Relationship of SNCG, S100A4, S100A9 and LCN2 gene expression and DNA methylation in bladder cancer

Abstract

Microarray analysis of paired cultures of normal and cancerous urothelial cells revealed differences in cytokeratin and adhesion gene expression. Normal cells expressed autocrine growth factor genes more strongly whereas carcinoma cells were distinguished by concomitant expression of urothelial and epidermal differentiation markers. Expression of SNCG, S100A9 and LCN2 was also enhanced. In other cancers, overexpression of SNCG, LCN2 and S100A4 has been ascribed to DNA hypomethylation. We therefore investigated expression and methylation of SNCG, S100A4, S100A9 and LCN2 in urothelial cancer cell lines and tissues.
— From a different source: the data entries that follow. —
(** A successful pass changes the credential store only through its
    users/groups step. *)
Lemma configure_ok_ug env s s' o :
  configure env s = (s', o, Ok tt) ->
  exists sa sb o', ug_eq (users (stored s)) (groups (stored s)) (stored sa) /\
    configure_users_and_groups env sa = (sb, o', Ok tt) /\
    ug_eq (users (stored sb)) (groups (stored sb)) (stored s').
Proof.
  unfold configure; intros H.
  apply bind_ok in H; destruct H as (s1 & o1 & o2 & a1 & H1 & H).
  apply bind_ok in H; destruct H as (s2 & o3 & o4 & a2 & H2 & H).
  apply bind_ok in H; destruct H as (s3 & o5 & o6 & a3 & H3 & H).
  apply bind_ok in H; destruct H as (s4 & o7 & o8 & a4 & H4 & H5).
  destruct a3.
  exists s2, s3, o5; split; [| split; [exact H3 |]].
  - set (P := ug_eq (users (stored s)) (groups (stored s))).
    apply (keeps_ok P _ env s1 s2 o3 a2 (keeps_ug_configure_gui_app _ _) H2).
    apply (keeps_ok P _ env s s1 o1 a1 (keeps_ug_check_config _ _) H1).
    split; reflexivity.
  - set (P := ug_eq (users (stored s3)) (groups (stored s3))).
    apply (keeps_ok P _ env s4 s' o8 tt (keeps_ug_configure_async_logging _ _) H5).
    apply (keeps_ok P _ env s3 s4 o7 a4 (keeps_ug_configure_ingress _ _) H4).
    split; reflexivity.
Qed.

Ltac cug_unfold H :=
  unfold configure_users_and_groups, get_apache_karaf_folder_path,
    config_admin_password, config_guest_password, update_users, update_groups, push in H.

(** ** C3: toggling [enable-guest] *)

Lemma cug_first_pass env s s' o :
  users (stored s) = [] -> groups (stored s) = [] -> enable_guest (config env) = false ->
  configure_users_and_groups env s = (s', o, Ok tt) ->
  exists pw, admin_password (config env) = Some pw /\
    users (stored s') = admin_user pw /\ groups (stored s') = DEFAULT_GROUPS.
Proof.
  intros HU HG Hg H; cug_unfold H.
  ok_inv; simpl in *.
  all: rewrite ?HU, ?HG, ?Hg in *; simpl in *; try discriminate.
  all: eexists; split; [eassumption | split; reflexivity].
Qed.

Lemma cug_guest_pass env s s' o pw :
  users (stored s) = admin_user pw -> groups (stored s) = DEFAULT_GROUPS ->
  enable_guest (config env) = true ->
  configure_users_and_groups env s = (s', o, Ok tt) ->
  exists gpw, guest_password (config env) = Some gpw /\
    users (stored s') = admin_user pw ++ guest_user gpw /\
    groups (stored s') = DEFAULT_GROUPS.
Proof.
  intros HU HG Hg H; cug_unfold H.
  ok_inv; simpl in *.
  all: rewrite ?HU, ?HG, ?Hg in *; simpl in *; try discriminate.
  all: eexists; split; [eassumption | split; reflexivity].
Qed.

(** C3 (amended). Start from an empty credential store. After a successful
    reconciliation pass with [enable-guest] false, the guest user is absent
    and the admin user (with the configured admin password) is the only
    user, but both default groups are stored, the guest group included:
    [DEFAULT_GROUPS] is seeded whatever [enable-guest] says. A following
    successful pass with [enable-guest] true appends exactly the guest user
    (with the configured guest password) and leaves the admin user and the
    groups as they were. *)
Theorem guest_toggle_adds_guest_user (env1 env2 : Env) (s0 s1 s2 : St) (o1 o2 : list Req) :
  users (stored s0) = [] -> groups (stored s0) = [] ->
  enable_guest (config env1) = false ->
  configure env1 s0 = (s1, o1, Ok tt) ->
  enable_guest (config env2) = true ->
  configure env2 s1 = (s2, o2, Ok tt) ->
  dict_mem GUEST_USERNAME (users (stored s1)) = false /\
  dict_mem GUEST_GROUP_NAME (groups (stored s1)) = true /\
  (exists pw gpw,
     users (stored s1) = admin_user pw /\
     users (stored s2) = users (stored s1) ++ guest_user gpw /\
     guest_password (config env2) = Some gpw) /\
  groups (stored s1) = DEFAULT_GROUPS /\
  groups (stored s2) = groups (stored s1).
Proof.
  intros HU HG Hg1 H1 Hg2 H2.
  destruct (configure_ok_ug _ _ _ _ H1) as (sa & sb & o' & [HaU HaG] & Hcug & [HbU HbG]).
  rewrite HU in HaU; rewrite HG in HaG.
  destruct (cug_first_pass _ _ _ _ HaU HaG Hg1 Hcug) as (pw & _ & HU1 & HG1).
  rewrite HU1 in HbU; rewrite HG1 in HbG.
  destruct (configure_ok_ug _ _ _ _ H2) as (sc & sd & o'' & [HcU HcG] & Hcug2 & [HdU HdG]).
  rewrite HbU in HcU; rewrite HbG in HcG.
  destruct (cug_guest_pass _ _ _ _ _ HcU HcG Hg2 Hcug2) as (gpw & Hgpw & HU2 & HG2).
  rewrite HU2 in HdU; rewrite HG2 in HdG.
  rewrite HbU, HbG, HdU, HdG.
  repeat split; try reflexivity.
  exists pw, gpw; repeat split; auto.
Qed.

Definition env_guest : Env :=
  {| config := {| admin_password := Some "karaf"; guest_password := Some "guest";
                  enable_guest := true; enable_gui := false; java_opts := "-Xmx2G";
                  external_hostname := None |};
     root_entries := root_entries env0; apps_dir := apps_dir env0;
     has_ingress := false |}.

Definition pass1 := configure env0 (init_state container0).
Definition pass2 := configure env_guest (fst (fst pass1)).

Lemma guest_toggle_adds_guest_user_witness :
  let s1 := fst (fst pass1) in
  let s2 := fst (fst pass2) in
  dict_mem GUEST_USERNAME (users (stored s1)) = false /\
  dict_mem GUEST_GROUP_NAME (groups (stored s1)) = true /\
  (exists pw gpw,
     users (stored s1) = admin_user pw /\
     users (stored s2) = users (stored s1) ++ guest_user gpw /\
     guest_password (config env_guest) = Some gpw) /\
  groups (stored s1) = DEFAULT_GROUPS /\
  groups (stored s2) = groups (stored s1).
Proof.
  apply (guest_toggle_adds_guest_user env0 env_guest (init_state container0)
           (fst (fst pass1)) (fst (fst pass2)) (snd (fst pass1)) (snd (fst pass2)));
    vm_compute; reflexivity.
Defined.

(** C3 (counterexample). After a first pass with [enable-guest] false the
    guest group is already in the store. *)
Lemma guest_group_seeded_without_guest :
  enable_guest (config env0) = false /\
  snd pass1 = Ok tt /\
  dict_mem GUEST_GROUP_NAME (groups (stored (fst (fst pass1)))) = true.
Proof. vm_compute. repeat split. Qed.

(** ** C4: reserved usernames *)

Lemma bind_get {B} (f : St -> M B) env s : bind get f env s = f s env s.
Proof. unfold bind, get; simpl. destruct (f s env s) as [[s2 o2] r]; reflexivity. Qed.

Lemma bind_ask {B} (f : Env -> M B) env s : bind ask f env s = f env env s.
Proof. unfold bind, ask; simpl. destruct (f env env s) as [[s2 o2] r]; reflexivity. Qed.

(** C4 (amended). Once the admin user is stored: [add_user "admin" p g]
    fails with [DuplicateUser] when [g] is an existing group and with
    [UnknownGroup] otherwise (the group is checked first);
    [delete_user "admin"] fails with [ReservedIdentifier]. The guest name
    can be neither added nor deleted either, whether stored or not. In every
    one of these calls the whole state (users map included) is unchanged
    and nothing is sent. *)
Theorem reserved_users_protected (env : Env) (s : St) (p g : string) :
  dict_mem ADMIN_USERNAME (users (stored s)) = true ->
  add_user ADMIN_USERNAME p g env s =
    (s, [], Raise (if dict_mem g (groups (stored s))
                   then DuplicateUser ADMIN_USERNAME else UnknownGroup g)) /\
  delete_user ADMIN_USERNAME env s = (s, [], Raise (ReservedIdentifier ADMIN_USERNAME)) /\
  (exists e, add_user GUEST_USERNAME p g env s = (s, [], Raise e)) /\
  (exists e, delete_user GUEST_USERNAME env s = (s, [], Raise e)).
Proof.
  intros Hadm.
  unfold add_user, delete_user; rewrite !bind_get, Hadm.
  destruct (dict_mem g (groups (stored s))), (dict_mem GUEST_USERNAME (users (stored s)));
    repeat split; eexists; reflexivity.
Qed.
SNCG and S100A4 were overexpressed in some cancer tissues and cell lines, but downregulated in others, whereas LCN2 and S100A9 were upregulated in few cancer cell lines, but regularly in tissues. Normal and cancerous urothelial cells expressing SNCG lacked promoter methylation. SNCG downregulation was associated with hypermethylation and could be reversed by the DNA methyltransferase inhibitor 5-aza-2'-deoxycytidine. S100A4 methylation at regulatory intronic sites and in the promoter region was lowest in leukocytes and fibroblasts, and denser in urothelial cells. Gene expression responded to 5-aza-2'-deoxycytidine. LCN2 promoter methylation was variable and even less consistently related to expression. The S100A9 promoter was partially methylated in nonexpressing cells, but 5-aza-2'-deoxycytidine had no effect. Our data indicate that SNCG methylation is cell type-specific and the gene is hypermethylated in some urothelial cancers. S100A4, S100A9 and LCN2 are genes with moderate CpG-density that show a less stringent relationship between DNA methylation and gene expression. Therefore, changes in methylation of these genes in cancer should be interpreted cautiously.